EXERCISE: The answer must repeat each line of the material exactly.

THE DATA:
Definition BN_mul_word (bn : nat) (w : Z) : prog bool :=
  do X <- r_load bn;
  if (width X =? 0)%nat then r_ret true
  else if w =? 0 then do_ BN_zero bn; r_ret true
  else
    do x <- read_words bn 0 (width X);
    let '(ws, ll) := bn_mul_words x w in
    do_ put_words bn 0 ws;
    if negb (ll =? 0) then
      do ok <- bn_wexpand alloc_ok bn (width X + 1);
      if negb ok then r_ret false
      else
        do_ put_words bn (width X) [ll];
        do_ r_modify bn (set_width (width X + 1));
        r_ret true
    else r_ret true.

(** The words of the square, in [bn_sqr_consttime]; [stack] is the local array of
    [2 * BN_SQR_RECURSIVE_SIZE_NORMAL] words. *)
Definition sqr_words_into (rr a al tmp : nat) (stack : words) : prog bool :=
  do x <- read_words a 0 al;
  do R <- r_load rr;
  if (al =? 4)%nat then do_ put_words rr 0 (bn_sqr_comba4 x); r_ret true
  else if (al =? 8)%nat then do_ put_words rr 0 (bn_sqr_comba8 x); r_ret true
  else if (al <? BN_SQR_RECURSIVE_SIZE_NORMAL)%nat then do_ put_words rr 0 (bn_sqr_normal (d R) x stack).1; r_ret true
  else
    let pow2 := is_pow2 al in
    do ok <- bn_wexpand alloc_ok tmp (if pow2 then al * 4 else 2 * al);
    if negb ok then r_ret false
    else
      do_ run_words rr tmp (fun r t => if pow2 then bn_sqr_recursive mul_fuel r x al t else Some (bn_sqr_normal r x t));
      r_ret true.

RESPONSE:
Definition BN_mul_word (bn : nat) (w : Z) : prog bool :=
  do X <- r_load bn;
  if (width X =? 0)%nat then r_ret true
  else if w =? 0 then do_ BN_zero bn; r_ret true
  else
    do x <- read_words bn 0 (width X);
    let '(ws, ll) := bn_mul_words x w in
    do_ put_words bn 0 ws;
    if negb (ll =? 0) then
      do ok <- bn_wexpand alloc_ok bn (width X + 1);
      if negb ok then r_ret false
      else
        do_ put_words bn (width X) [ll];
        do_ r_modify bn (set_width (width X + 1));
        r_ret true
    else r_ret true.

(** The words of the square, in [bn_sqr_consttime]; [stack] is the local array of
    [2 * BN_SQR_RECURSIVE_SIZE_NORMAL] words. *)
Definition sqr_words_into (rr a al tmp : nat) (stack : words) : prog bool :=
  do x <- read_words a 0 al;
  do R <- r_load rr;
  if (al =? 4)%nat then do_ put_words rr 0 (bn_sqr_comba4 x); r_ret true
  else if (al =? 8)%nat then do_ put_words rr 0 (bn_sqr_comba8 x); r_ret true
  else if (al <? BN_SQR_RECURSIVE_SIZE_NORMAL)%nat then do_ put_words rr 0 (bn_sqr_normal (d R) x stack).1; r_ret true
  else
    let pow2 := is_pow2 al in
    do ok <- bn_wexpand alloc_ok tmp (if pow2 then al * 4 else 2 * al);
    if negb ok then r_ret false
    else
      do_ run_words rr tmp (fun r t => if pow2 then bn_sqr_recursive mul_fuel r x al t else Some (bn_sqr_normal r x t));
      r_ret true.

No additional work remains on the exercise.